Text Categorizing System for Indian Languages

 

GUIDE: Dr. Rajeev Sangal.

 

This project was my first step into the realm of research. It was a course project of the Programming Utilities and Scripts course in the third semester of Undergraduate study. I continued working on this project as an overload project for the 4th semester. The product developed in course of this project was bought by the Language Technologies Research Center (LTRC), which is headed by Prof. Rajeev Sangal.

PROBLEM DEFINITION

Text categorization involves categorizing input text into one of previously defined categories. Each category has a set of pre-classified files, which are used as the basis for classification, by extracting category-defining features from them. These category-defining features are then used for the classification of unknown input texts. If the categories are fairly distinct, the system performs well and gives accurate results. Search engines to classify web sites and compile web directories use such systems.

DESCRIPTION

This system passes through two phases - a learning phase and a classification phase. In the learning phase category specific data is processed one category at a time. The texts of a category are processed to extract its key terms - the key words and phrases that are representative of the texts that belong to that category. The extraction of key terms should allow for errors in the input files, therefore a term should be considered to be a key term only if it has a certain minimum number of occurrences. However, frequency of occurrence should not be the only criterion, for, commonly occurring words of a language such as prepositions and articles have a very high rate of occurrence, but have no categorization value and hence should be discarded. The key terms are then assigned weights. This is to emphasize the importance of some terms in the classification of a category. Terms like quasars, galaxies and black holes are terms that one would find only in texts on Astronomy and hence a lot of importance should be given to these terms. These weights are computed using heuristics that take into consideration factors like the number of occurrences of the term and their respective density of occurrence. The final list of words and their weights, compiled out of a category form the characterization set for that category. The classification phase involves finding the category that has characteristics similar to the text to be classified. The quality of a match was computed using a similarity measure.

IMPLEMENTATION

The system was implemented in Perl by a team of three students. The system was trained on a corpus of Hindi and Telugu texts. Several approaches had been tried out.
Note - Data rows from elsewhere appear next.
(** Steps on the other fields. *)
Lemma sys_sess (s : server) t : sys_ok s -> (forall k i x, live t k i = Some x -> chan_addr s (Z.to_nat (sid x)) k) -> sys_ok (with_sess s t).
Proof. intros [H1 H2 H3 H4 H5 H6 H7 H8] Ht. by constructor. Qed.
Lemma sys_reg (s : server) t : sys_ok s -> (forall k i c, reg_slot t k i = Some c -> chan_addr s c k) -> sys_ok (with_reg s t).
Proof. intros [H1 H2 H3 H4 H5 H6 H7 H8] Ht. by constructor. Qed.
Lemma sys_closed (s : server) x : sys_ok s -> sys_ok (with_closed s x).
Proof. intros [H1 H2 H3 H4 H5 H6 H7 H8]. by constructor. Qed.
Lemma sys_pick (s : server) x : sys_ok s -> (forall q c p, x !! q = Some (c, p) -> chan_addr s c (be32 p 16)) -> sys_ok (with_pick s x).
Proof. intros [H1 H2 H3 H4 H5 H6 H7 H8] Hx. by constructor. Qed.
Lemma sys_send (s : server) c p : sys_ok s -> chan_addr s c (be32 p 16) -> sys_ok (with_out s (sv_out s ++ [(c, p)])).
Proof.
  intros [H1 H2 H3 H4 H5 H6 H7 H8] Hx. constructor; try done.
  intros d q Hd. cbn in Hd. apply elem_of_app in Hd as [Hd|Hd]; [by apply H7|].
  apply list_elem_of_singleton in Hd. by injection Hd as -> ->.
Qed.
Lemma sys_db (s : server) db : sys_ok s -> db_ok ip_text lo hi db ->
  (forall t c a, sv_conns s !! t = Some c -> cn_addr c = Some a -> owns ip_text db (cn_client c) a) -> sys_ok (with_db s db).
Proof.
  intros [H1 H2 H3 H4 H5 H6 H7 H8] Hd Ho. constructor; try done.
  intros t c a Hc Ha. split; [by apply (H2 t c a)|by apply (Ho t)].
Qed.

Lemma sys_assign (s : server) t c : sys_ok s -> sv_conns s !! t = Some c -> cn_stage c = Start ->
  forall text db, transact (AssignIPToClient ip_text (cn_client c)) (sv_db s) = (Ok text, db) ->
  db = sv_db s /\ exists a, innerAddr parse6 text = Some a /\ lo <= a <= hi /\ owns ip_text (sv_db s) (cn_client c) a.
Proof.
  intros Hs Hc Hst text db Ht. unfold transact in Ht. destruct (AssignIPToClient ip_text (cn_client c) (sv_db s)) as [[u db']|e] eqn:E; [|done].
  injection Ht as <- <-. destruct (so_db s Hs) as [_ Hdb].
  destruct (assign_known ip_text lo hi ip_text_nonempty _ _ _ _ Hdb E) as (-> & a & Ha & Ho & ->).
  split; [done|]. exists a. split; [by apply innerAddr_text|done].
Qed.
(* ===== verification/Watch.v ===== *)
(** * The configuration watcher (config/watch.go [Watch])

    The goroutine that waits for changes of the configuration file: the scan of
    the event bytes inotify returns, and the goroutine's steps interleaved with
    those of other processes on the file.  Files are inodes; the watcher's
    watches are on inodes, the path names one of them or none.  What inotify
    queues for each change is inotify(7), without the merging of equal events; the
    file has no second hard link. *)
From S2P Require Import Prelude Words Config.
Local Open Scope Z_scope.
Local Open Scope masqued_scope.

(** ** The event bytes *)

Definition IN_CLOSE_WRITE : Z := 8.
Definition IN_DELETE_SELF : Z := 1024.
Definition IN_MOVE_SELF : Z := 2048.
Definition IN_IGNORED : Z := 32768.
Definition SizeofInotifyEvent : Z := 16.

(** [struct inotify_event]: watch, mask, cookie, name length, name. *)
Record inotifyEvent := { ev_wd : Z; ev_mask : Z; ev_cookie : Z; ev_name : bytes }.

Definition is_change (mask : Z) : bool := negb (Z.land mask IN_CLOSE_WRITE =? 0).
Definition is_rearm (mask : Z) : bool :=
  negb (Z.land mask (Z.lor IN_IGNORED (Z.lor IN_MOVE_SELF IN_DELETE_SELF)) =? 0).

Definition le32 (b : bytes) (i : nat) : Z := le16 b i + 65536 * le16 b (i + 2).

(** The loop over [buf[:n]] from [off]; [None] only when the fuel runs out. *)
Fixpoint scan (fuel : nat) (buf : bytes) (n off : Z) (changed reArm : bool) : option (bool * bool) :=
  if off + SizeofInotifyEvent <=? n then
    match fuel with
    | O => None
    | S fuel =>
        let mask := le32 buf (Z.to_nat off + 4) in
        let len := le32 buf (Z.to_nat off + 12) in
        scan fuel buf n (off + (SizeofInotifyEvent + len))
          (if is_change mask then true else changed) (if is_rearm mask then true else reArm)
    end
  else Some (changed, reArm).
Definition scan_fuel (n : Z) : nat := S (Z.to_nat n).
Definition scan_events (buf : bytes) : option (bool * bool) :=
  let n := Z.of_nat (length buf) in scan (scan_fuel n) buf n 0 false false.

(** What the kernel writes for an event. *)
Definition le32_bytes (v : Z) : bytes := [u8 v; u8 (v / 256); u8 (v / 65536); u8 (v / 16777216)].
Definition event_bytes (e : inotifyEvent) : bytes :=
  le32_bytes (u32 (ev_wd e)) ++ le32_bytes (ev_mask e) ++ le32_bytes (ev_cookie e)
    ++ le32_bytes (Z.of_nat (length (ev_name e))) ++ ev_name e.
Definition event_ok (e : inotifyEvent) : Prop :=
  0 <= ev_mask e < 4294967296 /\ Z.of_nat (length (ev_name e)) < 4294967296.

(** ** The goroutine *)

(** Before the first [addWatch]; in [unix.Read]; in the 50 ms pause; before
    [addWatch]; before [os.Open]; reading the file it has open. *)
Inductive wpc := WStart | WRead | WSleep | WAdd | WReload | WOpen (i : nat).
#[export] Instance wpc_eq_dec : EqDecision wpc.
Proof. solve_decision. Defined.

Record wstate := {
  path : option nat;          (* the inode CONF_PATH names *)
  gone : gset nat;            (* inodes without a name *)
  content : nat -> string;
  opens : list nat;           (* open for writing by other processes, one entry per open file *)
  watches : gset nat;
  queue : list inotifyEvent;         (* events not read yet *)
  pc : wpc;
  applied : runtime
}.

Definition set_pc (s : wstate) (p : wpc) : wstate :=
  Build_wstate (path s) (gone s) (content s) (opens s) (watches s) (queue s) p (applied s).
Definition with_files (s : wstate) p g c o : wstate := Build_wstate p g c o (watches s) (queue s) (pc s) (applied s).
Definition notify (s : wstate) (es : list inotifyEvent) : wstate :=
  Build_wstate (path s) (gone s) (content s) (opens s) (watches s) (queue s ++ es) (pc s) (applied s).

Definition mk_event (i : nat) (mask : Z) : inotifyEvent := {| ev_wd := Z.of_nat i; ev_mask := mask; ev_cookie := 0; ev_name := [] |}.
(** The events of a change of inode [i], if it is watched. *)
Definition events_of (s : wstate) (i : nat) (mask : Z) : list inotifyEvent :=
  if decide (i ∈ watches s) then [mk_event i mask] else [].

Definition addWatch (s : wstate) : wstate :=
  Build_wstate (path s) (gone s) (content s) (opens s)
    (match path s with Some i => {[i]} ∪ watches s | None => watches s end) (queue s) (pc s) (applied s).

(** One iteration after [unix.Read] has returned the events [es]. *)
Definition after_read (s : wstate) (es : list inotifyEvent) (rest : list inotifyEvent) : option wstate :=
  '(changed, reArm) ← scan_events (concat (event_bytes <$> es));
  let s := Build_wstate (path s) (gone s) (content s) (opens s) (watches s) rest (pc s) (applied s) in
  Some (set_pc s (if (reArm : bool) then WSleep else if (changed : bool) then WReload else WRead)).

Definition apply_file (s : wstate) (file : option string) : wstate :=
  Build_wstate (path s) (gone s) (content s) (opens s) (watches s) (queue s) WRead (reloadAndApply file (applied s)).

(** The watcher's own steps, and the kernel's removal of a file that nothing
    names or holds open any more. *)
Inductive istep : wstate -> wstate -> Prop :=
  | i_start s : pc s = WStart -> istep s (set_pc (addWatch s) WRead)
  | i_read s es rest s' : pc s = WRead -> es <> [] -> queue s = es ++ rest ->
      (length (concat (event_bytes <$> es)) <= 4096)%nat ->
      after_read s es rest = Some s' -> istep s s'
  | i_sleep s : pc s = WSleep -> istep s (set_pc s WAdd)
  | i_add s : pc s = WAdd -> istep s (set_pc (addWatch s) WReload)
  | i_open s i : pc s = WReload -> path s = Some i -> istep s (set_pc s (WOpen i))
  | i_absent s : pc s = WReload -> path s = None -> istep s (apply_file s None)
  | i_apply s i : pc s = WOpen i -> istep s (apply_file s (Some (content s i)))
  | i_reap s i : i ∈ watches s -> i ∈ gone s -> i ∉ opens s -> pc s <> WOpen i ->
      istep s (Build_wstate (path s) (gone s) (content s) (opens s) (watches s ∖ {[i]})
                 (queue s ++ [mk_event i IN_DELETE_SELF; mk_event i IN_IGNORED]) (pc s) (applied s)).

(** What other processes do to the file: open it for writing, write, close,
    rename another file over it; rename it away, remove it, put a file back. *)
Inductive estep : wstate -> wstate -> Prop :=
  | e_open s i : i ∉ gone s -> estep s (with_files s (path s) (gone s) (content s) (i :: opens s))
  | e_write s i text : i ∈ opens s ->
      estep s (with_files s (path s) (gone s) (fun j => if decide (j = i) then text else content s j) (opens s))
  | e_close s i l1 l2 : opens s = l1 ++ i :: l2 ->
      estep s (notify (with_files s (path s) (gone s) (content s) (l1 ++ l2)) (events_of s i IN_CLOSE_WRITE))
  | e_replace s i j : path s = Some i -> i <> j -> j ∉ gone s ->
      estep s (notify (with_files s (Some j) ({[i]} ∪ gone s) (content s) (opens s)) (events_of s j IN_MOVE_SELF)).
Inductive mstep : wstate -> wstate -> Prop :=
  | v_away s i : path s = Some i ->
      mstep s (notify (with_files s None (gone s) (content s) (opens s)) (events_of s i IN_MOVE_SELF))
  | v_remove s i : path s = Some i ->
      mstep s (with_files s None ({[i]} ∪ gone s) (content s) (opens s))
  | v_appear s j : path s = None -> j ∉ gone s ->
      mstep s (notify (with_files s (Some j) (gone s) (content s) (opens s)) (events_of s j IN_MOVE_SELF)).

(** Every interleaving; [wstep_kept]: the path always names a file, as with
    editors that write in place or rename a new file over the old one. *)
Definition wstep (s s' : wstate) : Prop := istep s s' \/ estep s s' \/ mstep s s'.
Definition wstep_kept (s s' : wstate) : Prop := istep s s' \/ estep s s'.

(** Nothing is left to do for the watcher, and nobody is writing. *)
Definition quiet (s : wstate) : Prop := pc s = WRead /\ queue s = [] /\ opens s = [] /\ forall i, i ∈ watches s -> i ∉ gone s.
(** Applying the file named by the path would change nothing. *)
Definition synced (s : wstate) : Prop := forall i, path s = Some i -> reloadAndApply (Some (content s i)) (applied s) = applied s.

(** The goroutine's start with file [i], boot having applied [r]. *)
Definition watch_boot (i : nat) (text : nat -> string) (r : runtime) : wstate :=
  {| path := Some i; gone := ∅; content := text; opens := []; watches := ∅; queue := []; pc := WStart; applied := r |}.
One of them is described below.

 

 

 

 

METHODOLOGY

1.      A list of all key terms and their statistics was constructed to get a table of the following form

Term

Number of times the term has occurred in the corpus.

Cumulative Frequency.

Cumulative Frequency: The percentage of the corpus covered by a term and the ones above it in the list.
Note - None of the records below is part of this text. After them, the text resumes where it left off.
(* ===== verification/Shutdown.v ===== *)
(** * Shutting down (main.go [RunPreDown], [GracefullyShutDown], [restoreWanMTU],
      [restoreWanOffloads]; xdp/loader.go [Close])

    What the process gives back before it exits: the database, the XDP programs
    of every NIC, and the MTU and offload flags the bootstrap script changed,
    from the files it saved.  The host is the part of the machine these touch;
    whether the kernel takes an MTU or a flag is a parameter. *)
From Stdlib Require Import Ascii.
From stdpp Require Import sorting.
From S2P Require Import Prelude Ip Mgmt Config Startup.
Local Open Scope Z_scope.

(** ** The host *)

(** [h_files]: the entries of /etc/tmasqued with their contents, [None] for one
    that cannot be read; [h_links]: the links and their MTUs; [h_xdp]: the NICs
    with the program attached; [h_handles]: the BPF objects held open. *)
Inductive bpfObject := Prog | XsksQuic | XsksFwd | NatRevTable.
Global Instance bpfObject_eq_dec : EqDecision bpfObject.
Proof. solve_decision. Defined.

Record host := {
  h_files : gmap string (option string);
  h_links : gmap string Z;
  h_offloads : gmap (string * string) bool;
  h_xdp : gset string;
  h_handles : list (string * bpfObject);
  h_db : bool;
  h_exit : option Z
}.

Definition with_files (h : host) f : host := Build_host f (h_links h) (h_offloads h) (h_xdp h) (h_handles h) (h_db h) (h_exit h).
Definition with_links (h : host) l : host := Build_host (h_files h) l (h_offloads h) (h_xdp h) (h_handles h) (h_db h) (h_exit h).
Definition with_offloads (h : host) o : host := Build_host (h_files h) (h_links h) o (h_xdp h) (h_handles h) (h_db h) (h_exit h).
Definition with_xdp (h : host) x l : host := Build_host (h_files h) (h_links h) (h_offloads h) x l (h_db h) (h_exit h).
Definition Exit (code : Z) (h : host) : host :=
  Build_host (h_files h) (h_links h) (h_offloads h) (h_xdp h) (h_handles h) (h_db h) (Some code).
Definition CloseConnection (h : host) : host :=
  Build_host (h_files h) (h_links h) (h_offloads h) (h_xdp h) (h_handles h) false (h_exit h).
Definition Remove (f : string) (h : host) : host := with_files h (delete f (h_files h)).

(** ** Files by pattern *)

(** The part of [s] matched by the star of the pattern [*suf]. *)
Fixpoint star_match (suf s : string) : option string :=
  if String.eqb s suf then Some EmptyString
  else match s with String c t => a ← star_match suf t; Some (String c a) | EmptyString => None end.
Definition name_le (a b : string) : Prop := String.leb a b = true.
Global Instance name_le_dec : RelDecision name_le.
Proof. intros a b. unfold name_le. apply _. Defined.
(** The matches in order, each with the interface it is named after. *)
Definition Glob (suf : string) (h : host) : list (string * string) :=
  omap (fun f => a ← star_match suf f; Some (f, a)) (merge_sort name_le (elements (dom (h_files h)))).

Definition mtuSuffix : string := ".wan_mtu.orig".
Definition offloadsSuffix : string := ".offloads.orig".

Section Kernel.
(** Whether the kernel takes an MTU for a link, or a value of a flag (ethtool
    refuses a fixed feature), with the XDP program attached to it or not. *)
Context (accepts : bool -> string -> Z -> bool) (toggles : bool -> string -> string -> bool -> bool).

Definition attached (h : host) (iface : string) : bool := bool_decide (iface ∈ h_xdp h).

Definition LinkSetMTU (iface : string) (mtu : Z) (h : host) : host :=
  if accepts (attached h iface) iface mtu then with_links h (<[iface := mtu]> (h_links h)) else h.
Definition ethtool_K (iface flag : string) (on : bool) (h : host) : host :=
  if toggles (attached h iface) iface flag on then with_offloads h (<[(iface, flag) := on]> (h_offloads h)) else h.

(** One turn of each loop. *)
Definition restore_mtu (h : host) (fi : string * string) : host :=
  let '(origFile, iface) := fi in
  if String.eqb iface "" then h
  else match h_files h !! origFile with
       | Some (Some data) =>
           match ParseInt (TrimSpace data) with
           | Some mtu =>
               if mtu <=? 0 then Remove origFile h
               else Remove origFile (match h_links h !! iface with Some _ => LinkSetMTU iface mtu h | None => h end)
           | None => Remove origFile h
           end
       | _ => h
       end.
Definition restoreWanMTU (h : host) : host := foldl restore_mtu h (Glob mtuSuffix h).

Definition flag_of (line : string) : option (string * bool) :=
  match Fields line with
  | [flag; v] => if String.eqb v "on" then Some (flag, true) else if String.eqb v "off" then Some (flag, false) else None
  | _ => None
  end.
Definition restore_offloads (h : host) (fi : string * string) : host :=
  let '(origFile, iface) := fi in
  if String.eqb iface "" then h
  else match h_files h !! origFile with
       | Some (Some data) =>
           Remove origFile (foldl (fun h fv => ethtool_K iface fv.1 fv.2 h) h (omap flag_of (split_on newline data)))
       | _ => h
       end.
Definition restoreWanOffloads (h : host) : host := foldl restore_offloads h (Glob offloadsSuffix h).

(** ** The XDP loaders *)

(** Detaches the NIC's program and closes its own objects; the shared table
    stays open. *)
Definition Loader_Close (iface : string) (h : host) : host :=
  with_xdp h (h_xdp h ∖ {[iface]})
    (filter (fun x => ~ (x.1 = iface /\ x.2 <> NatRevTable)) (h_handles h)).

(** [xdpLoadersRef] and [xdpLoaderRef]. *)
Definition close_loaders (loaders : list string) (primary : option string) (h : host) : host :=
  let h := foldl (fun h l => Loader_Close l h) h loaders in
  match loaders, primary with [], Some l => Loader_Close l h | _, _ => h end.

Definition GracefullyShutDown (loaders : list string) (primary : option string) (h : host) : host :=
  let h := CloseConnection h in
  let h := close_loaders loaders primary h in
  let h := restoreWanMTU h in
  let h := restoreWanOffloads h in
  Exit 0 h.

(** [logger.Fatal] ends the process when the script fails: its level is the
    lowest, so it is always printed and exits. *)
Definition RunPreDown (script_ok : bool) (h : host) : option host :=
  if script_ok then Some h else None.
(** The handler of the signals. *)
Definition on_signal (script_ok : bool) (loaders : list string) (primary : option string) (h : host) : host :=
  match RunPreDown script_ok h with
  | Some h => GracefullyShutDown loaders primary h
  | None => Exit 1 h
  end.
End Kernel.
2.      The stop and rare terms were removed to compile a list of terms that would be considered for categorization.

Stop Terms: Certain terms occurred frequently in all documents of all categories and have no classification value. 65% of the corpus was covered by these stop terms. Hence these terms were ignored.

Ignored Terms: Certain terms occurred very rarely, about once or twice in the corpus. These terms were also ignored.

Considered Terms: These are the terms, which were used for categorization. Their cumulative coverage lay between 65 % and 95 %.

3.      The corpus texts were then separated into two sets - one for training and the other for testing. In each category 90% of texts were used as Training data and the remaining 10 % for Testing.

4.      The Normalized Frequency of a considered term in each input text was computed using the expression -

            NFt =  (f * Fs) / S

Where, NFt: Normalized Frequency.

Fs:    Average size of a text in the corpus,

f:       Frequency of the term in the text,

                        S:      Size of the text,

For each considered term, its Normalized Frequency in each category was computed and a table of the following form was constructed.

Term

TNfc

NumTextsinCatt.

Where, TNfc: Sum of the normalized frequencies of a term in all texts of that category,

             NumTextsinCatt: Number of texts of the category in which the term occurs.  

5.      The weights for each term for a category were computed using the following expression.

            Wct =   (TNfc * (k - 1) * NumTextsinCatt)/ Oft

            Where Wct: Weight of a term in a category,

 k: Number of categories in which the term occurs,

Oft: Number of texts outside the category in which the term occurs.

6.      The Normalized Weight of each term in a category was then computed.

            NWct = Wct / RMSc

            where   NWct: Normalized Weight of a Term in a category.

                        RMSc: root mean square of the weights of all the terms in the category.

7.      Categorization

            To categorize an unknown text the following steps were performed.

i)                    The normalized frequencies (NFt-u) of the terms in the input text were computed as in step 4.

ii)                   For each category, the category score ( Sc ) was calculated as

                        Sc = ∑ (Nft-u) * NWct

iii)                 The category with highest category score is declared as the one to which the unknown text belongs.